Exercise goal: Set down exactly the lines in the records below that run from the line with "unfold settle, append. destruct" to the line with "induction l as [|x l IH]; intros index r news", inclusive, and nothing more.

Collected data:
==============================

Lemma cleanupTask_tasks tid w :
  zipTasks (cleanupTask tid w) = delete tid (zipTasks w)
  ∧ progressCallbacks (cleanupTask tid w)
    = match zipTasks w !! tid with
      | Some _ => delete tid (progressCallbacks w)
      | None => progressCallbacks w
      end.
Proof.
  unfold cleanupTask. destruct (zipTasks w !! tid) eqn:E.
  - by case_bool_decide.
  - split; [|done]. symmetry. by apply delete_id.
Qed.

(** X16. Reclaiming is idempotent and local: [cleanupTask] of a task
    without record changes nothing, doing it twice is doing it once, and the
    records and callbacks of other tasks, and the files at other paths than
    the output path of the task, stay as they are. *)
Theorem cleanupTask_idempotent_and_local tid tid' path w :
  tid' ≠ tid →
  (∀ task, zipTasks w !! tid = Some task → path ≠ outputPath task) →
  (zipTasks w !! tid = None → cleanupTask tid w = w)
  ∧ cleanupTask tid (cleanupTask tid w) = cleanupTask tid w
  ∧ zipTasks (cleanupTask tid w) !! tid' = zipTasks w !! tid'
  ∧ progressCallbacks (cleanupTask tid w) !! tid' = progressCallbacks w !! tid'
  ∧ files (cleanupTask tid w) !! path = files w !! path.
Proof.
  intros Hne Hpath. split; [apply cleanupTask_unknown|]. split.
  { apply cleanupTask_unknown. destruct (cleanupTask_tasks tid w) as [-> _].
    apply lookup_delete_eq. }
  destruct (cleanupTask_tasks tid w) as [-> ->].
  split; [by apply lookup_delete_ne|]. split.
  - destruct (zipTasks w !! tid); [by apply lookup_delete_ne|done].
  - destruct (zipTasks w !! tid) as [task|] eqn:E.
    + rewrite (cleanupTask_files tid w task E). apply lookup_delete_ne.
      intros Heq. by apply (Hpath task eq_refl).
    + by rewrite cleanupTask_unknown.
Qed.

(** X17. After an expired download has been refused, the task is unknown:
    a second request for its stream fails with 'Download task not found',
    at whatever time it comes. *)
Theorem expired_then_unknown now now' tid w task :
  zipTasks w !! tid = Some task → expiresAt task < now →
  getDownloadStream now tid w = (Rejected DownloadExpired, cleanupTask tid w)
  ∧ getDownloadStream now' tid (cleanupTask tid w)
    = (Rejected DownloadTaskNotFound, cleanupTask tid w).
Proof.
  intros Ht Hexp. unfold getDownloadStream. rewrite Ht.
  apply Z.ltb_lt in Hexp. rewrite Hexp. split; [done|].
  destruct (cleanupTask_tasks tid w) as [-> _]. by rewrite lookup_delete_eq.
Qed.

Lemma scheduleCleanup_rest now tid w :
  zipTasks (scheduleCleanup now tid w) = zipTasks w
  ∧ progressCallbacks (scheduleCleanup now tid w) = progressCallbacks w
  ∧ files (scheduleCleanup now tid w) = files w
  ∧ downloadDir (scheduleCleanup now tid w) = downloadDir w.
Proof.
  unfold scheduleCleanup. destruct (_ !! _); [|done]. by destruct (_ <? _).
Qed.

Section Elsewhere.

Variables (tid : jsstring) (imgs : list PinImage) (path : jsstring).
Variable fetch : nat -> option (list N).

(** Files at other paths than the output path are not touched by a run. *)
Lemma react_elsewhere events other : ∀ r,
  other ≠ path →
  files (world (react tid imgs path fetch events r).1) !! other = files (world r) !! other.
Proof.
  intros r Hne. revert r.
  induction events as [|[index| |e] events IH]; intros r; simpl; [done|..].
  - destruct (imgs !! index) as [image|]; [|apply IH].
    case_bool_decide; [apply IH|]. rewrite IH.
    unfold settle, append. destruct (fetch index); simpl; by rewrite lookup_insert_ne.
  - rewrite IH. simpl. by rewrite updateProgress_files.
  - by rewrite updateProgress_files.
Qed.

Lemma announceAll_files l : ∀ index r,
  files (world (announceAll tid imgs index l r)) = files (world r).
Proof.
  induction l as [|x l IH]; intros index r; simpl; [done|].
  rewrite IH. simpl. apply updateProgress_files.
Qed.

Lemma finalRun_elsewhere events w other :
  other ≠ path →
  files (world (finalRun tid imgs path fetch events w).1) !! other = files w !! other.
Proof.
  intros Hne. unfold finalRun. rewrite react_elsewhere, announceAll_files by done.
  simpl. by apply lookup_insert_ne.
Qed.

(** Updates of the downloading phase that report nothing downloaded. *)
Let idle (op : nat * ZipProgress) : Prop :=
  status op.2 = Downloading → progress op.2 = 0 ∧ downloadedCount op.2 = 0%nat.

Lemma roundedShare_zero total scale : roundedShare 0 total scale = 0.
Proof.
  unfold roundedShare. simpl. destruct total as [|n]; [done|].
  apply Z.div_small. lia.
Qed.

Lemma announceAll_idle l : ∀ index r news w,
  count r = 0%nat →
  delivered (world r) = delivered w ++ news → Forall idle news →
  ∃ news', delivered (world (announceAll tid imgs index l r)) = delivered w ++ news'
           ∧ Forall idle news'.
Proof.
  induction l as [|x l IH]; intros index r news w Hc Hd Hi; simpl; [eauto|].
  eapply (IH _ (announce tid imgs index r)); [done| |].
  - simpl. rewrite updateProgress_delivered, Hd, <- app_assoc. reflexivity.
  - apply Forall_app. split; [done|].
    destruct (progressCallbacks (world r) !! tid); [apply Forall_singleton|constructor].
    unfold idle. intros _. simpl. rewrite Hc. split; [apply roundedShare_zero|done].
Qed.

Lemma react_idle events : ∀ r news w,
  delivered (world r) = delivered w ++ news → Forall idle news →
  ∃ news', delivered (world (react tid imgs path fetch events r).1) = delivered w ++ news'
           ∧ Forall idle news'.
Proof.
  induction events as [|[index| |e] events IH]; intros r news w Hd Hi; simpl; [eauto|..].
  - destruct (imgs !! index) as [image|]; [|by eapply IH].
    case_bool_decide; [by eapply IH|]. eapply IH; [|exact Hi].
    unfold settle, append. by destruct (fetch index).
  - eapply (IH (onArchiveProgress tid imgs r)).
    + simpl. rewrite updateProgress_delivered, Hd, <- app_assoc. reflexivity.
    + apply Forall_app. split; [done|].
      destruct (progressCallbacks (world r) !! tid); [apply Forall_singleton|constructor].
      unfold idle. simpl. by intros [=].
  - rewrite updateProgress_delivered, Hd, <- app_assoc. eexists. split; [done|].
    apply Forall_app. split; [done|].
    destruct (progressCallbacks (world r) !! tid); [apply Forall_singleton|constructor].
      unfold idle. simpl. by intros [=].
Qed.

Lemma finalRun_idle events w :
  ∃ news, delivered (world (finalRun tid imgs path fetch events w).1) = delivered w ++ news
          ∧ Forall idle news
          ∧ ∃ news', delivered (world (onClose tid imgs (finalRun tid imgs path fetch events w).1))
                     = delivered w ++ news' ∧ Forall idle news'.
Proof.
  unfold finalRun.
  destruct (announceAll_idle imgs 0%nat (startRun path w) [] w) as (n1 & H1 & H1');
    [done|by rewrite app_nil_r|constructor|].
  destruct (react_idle events _ n1 w H1 H1') as (n2 & H2 & H2').
  exists n2. split; [done|]. split; [done|].
  simpl. rewrite updateProgress_delivered, H2, <- app_assoc. eexists. split; [done|].
  apply Forall_app. split; [done|].
  destruct (progressCallbacks _ !! tid); [apply Forall_singleton|constructor].
  unfold idle. simpl. by intros [=].
Qed.

(** When the archive reports an error, the events before it are processed
    and the promise is rejected with that error. *)
Lemma react_error pre e post : ∀ r,
  noArchiveError pre →
  react tid imgs path fetch (pre ++ ArchiveError e :: post) r
  = (onArchiveError tid imgs e (react tid imgs path fetch pre r).1, Some (ArchiveFailure e)).
Proof.
  induction pre as [|[index| |e'] pre IH]; intros r Hne; simpl; [done|..].
  - assert (noArchiveError pre) by (intros x Hx; apply (Hne x); by right).
    destruct (imgs !! index); [|by apply IH]. case_bool_decide; by apply IH.
  - apply IH. intros x Hx. apply (Hne x). by right.
  - exfalso. apply (Hne e'). left.
Qed.

End Elsewhere.

Section Call.

Variables (env : CallEnv) (brd : jsstring) (imgs : list PinImage) (ids : list jsstring).
Variables (cb : option nat) (w : World).

Let tid := env_uuid env.
Let sel := filterImages imgs ids.
Let task := newTask env brd ids sel w.
Let w2 := register tid task cb w.
Let final := finalRun tid sel (zipPath w tid) (env_fetch env) (env_events env) w2.
Let out := createZipArchive env brd imgs ids cb w.

Lemma register_elsewhere tid' :
  tid' ≠ tid →
  zipTasks w2 !! tid' = zipTasks w !! tid'
  ∧ progressCallbacks w2 !! tid' = progressCallbacks w !! tid'.
Proof.
  intros Hne. unfold w2, register.
  destruct cb; simpl; rewrite ?lookup_insert_ne; done.
Qed.

Lemma final_service :
  sel ≠ [] →
  sameService w2 (world final.1) ∧ sameService w2 (world (onClose tid sel final.1)).
Proof.
  intros Hsel.
  pose proof (finalRun_inv tid sel (zipPath w tid) (env_fetch env) w2 (sel_positive env brd imgs ids cb w Hsel)
                (env_events env)) as HI. fold final in HI.
  pose proof (onClose_keeps tid sel (zipPath w tid) w2 _ HI) as HC.
  split; [apply HI|apply HC].
Qed.

(** X18. A packaging call touches only its own task: whatever its
    outcome, the records and callbacks of other task ids and the files at
    other paths than its output path are as before the call. *)
Theorem other_tasks_are_untouched tid' path :
  tid' ≠ env_uuid env → path ≠ zipPath w (env_uuid env) →
  zipTasks out.2 !! tid' = zipTasks w !! tid'
  ∧ progressCallbacks out.2 !! tid' = progressCallbacks w !! tid'
  ∧ files out.2 !! path = files w !! path
  ∧ downloadDir out.2 = downloadDir w.
Proof.
  intros Hne Hpath. unfold out.
  destruct (decide (sel = [])) as [Hnil|Hsel].
  { unfold createZipArchive; cbv zeta. fold sel. by rewrite Hnil. }
  rewrite (createZipArchive_unfold env brd imgs ids cb w Hsel).
  destruct (final_service Hsel) as [(Hd & Ht & Hc & _) (Hd' & Ht' & Hc' & _)].
  destruct (register_elsewhere tid' Hne) as [Hr1 Hr2].
  assert (files w2 = files w) as Hfw by (unfold w2, register; by destruct cb).
  assert (downloadDir w2 = downloadDir w) as Hdw by (unfold w2, register; by destruct cb).
  pose proof (finalRun_elsewhere tid sel (zipPath w tid) (env_fetch env) (env_events env)
                w2 path Hpath) as Hfe. fold final in Hfe.
  assert (zipTasks (world final.1) !! tid = Some task) as Htask.
  { rewrite Ht. apply register_task. }
  fold tid sel task w2 final.
  destruct final.2 as [err|]; cbn [snd].
  - destruct (cleanupTask_tasks tid (world final.1)) as [-> ->]. rewrite Htask.
    rewrite !lookup_delete_ne by done. rewrite Ht, Hc, Hr1, Hr2.
    rewrite (cleanupTask_files _ _ _ Htask), lookup_delete_ne by done.
    rewrite Hfe, Hfw.
    destruct (cleanupTask_removes tid (world final.1) task Htask) as (_ & _ & _ & -> & _).
    by rewrite Hd.
  - destruct (_ =? _)%nat; cbn [snd].
    + destruct (scheduleCleanup_rest (env_scheduled env) tid
                  (world (onClose tid sel final.1))) as (-> & -> & -> & ->).
      rewrite Ht', Hc', Hd', Hr1, Hr2. simpl. by rewrite updateProgress_files, Hfe, Hfw.
    + by rewrite Ht, Hc, Hd, Hr1, Hr2, Hfe, Hfw.
Qed.

(** X19. During a packaging call every update of the downloading phase
    reports 0 percent and no downloaded image: the updates of that phase
    are all issued before the first retrieval settles. *)
Theorem downloading_reports_nothing :
  ∃ news, delivered out.2 = delivered w ++ news
          ∧ Forall (λ op, status op.2 = Downloading →
                          progress op.2 = 0 ∧ downloadedCount op.2 = 0%nat) news.
Proof.
  unfold out. destruct (decide (sel = [])) as [Hnil|Hsel].
  { unfold createZipArchive; cbv zeta. fold sel. rewrite Hnil. exists [].
    by rewrite app_nil_r. }
  rewrite (createZipArchive_unfold env brd imgs ids cb w Hsel).
  destruct (finalRun_idle tid sel (zipPath w tid) (env_fetch env) (env_events env) w2)
    as (n1 & H1 & H1' & n2 & H2 & H2'). fold final in H1, H2.
  assert (delivered w2 = delivered w) as Hd by apply register_task.
  rewrite Hd in H1, H2.
  assert (zipTasks (world final.1) !! tid = Some task) as Htask.
  { destruct (final_service Hsel) as [(_ & -> & _) _]. apply register_task. }
  fold tid sel task w2 final.
  destruct final.2 as [err|]; cbn [snd].
  - destruct (cleanupTask_removes tid (world final.1) task Htask) as (_ & _ & _ & _ & ->).
    eauto.
  - destruct (_ =? _)%nat; cbn [snd]; [|eauto].
    destruct (scheduleCleanup_keeps (env_scheduled env) tid
                (world (onClose tid sel final.1))) as (_ & -> & _). eauto.
Qed.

==============================

Expected answer:
    unfold settle, append. destruct (fetch index); simpl; by rewrite lookup_insert_ne.
  - rewrite IH. simpl. by rewrite updateProgress_files.
  - by rewrite updateProgress_files.
Qed.

Lemma announceAll_files l : ∀ index r,
  files (world (announceAll tid imgs index l r)) = files (world r).
Proof.
  induction l as [|x l IH]; intros index r; simpl; [done|].
  rewrite IH. simpl. apply updateProgress_files.
Qed.

Lemma finalRun_elsewhere events w other :
  other ≠ path →
  files (world (finalRun tid imgs path fetch events w).1) !! other = files w !! other.
Proof.
  intros Hne. unfold finalRun. rewrite react_elsewhere, announceAll_files by done.
  simpl. by apply lookup_insert_ne.
Qed.

(** Updates of the downloading phase that report nothing downloaded. *)
Let idle (op : nat * ZipProgress) : Prop :=
  status op.2 = Downloading → progress op.2 = 0 ∧ downloadedCount op.2 = 0%nat.

Lemma roundedShare_zero total scale : roundedShare 0 total scale = 0.
Proof.
  unfold roundedShare. simpl. destruct total as [|n]; [done|].
  apply Z.div_small. lia.
Qed.

Lemma announceAll_idle l : ∀ index r news w,
  count r = 0%nat →
  delivered (world r) = delivered w ++ news → Forall idle news →
  ∃ news', delivered (world (announceAll tid imgs index l r)) = delivered w ++ news'
           ∧ Forall idle news'.
Proof.
  induction l as [|x l IH]; intros index r news w Hc Hd Hi; simpl; [eauto|].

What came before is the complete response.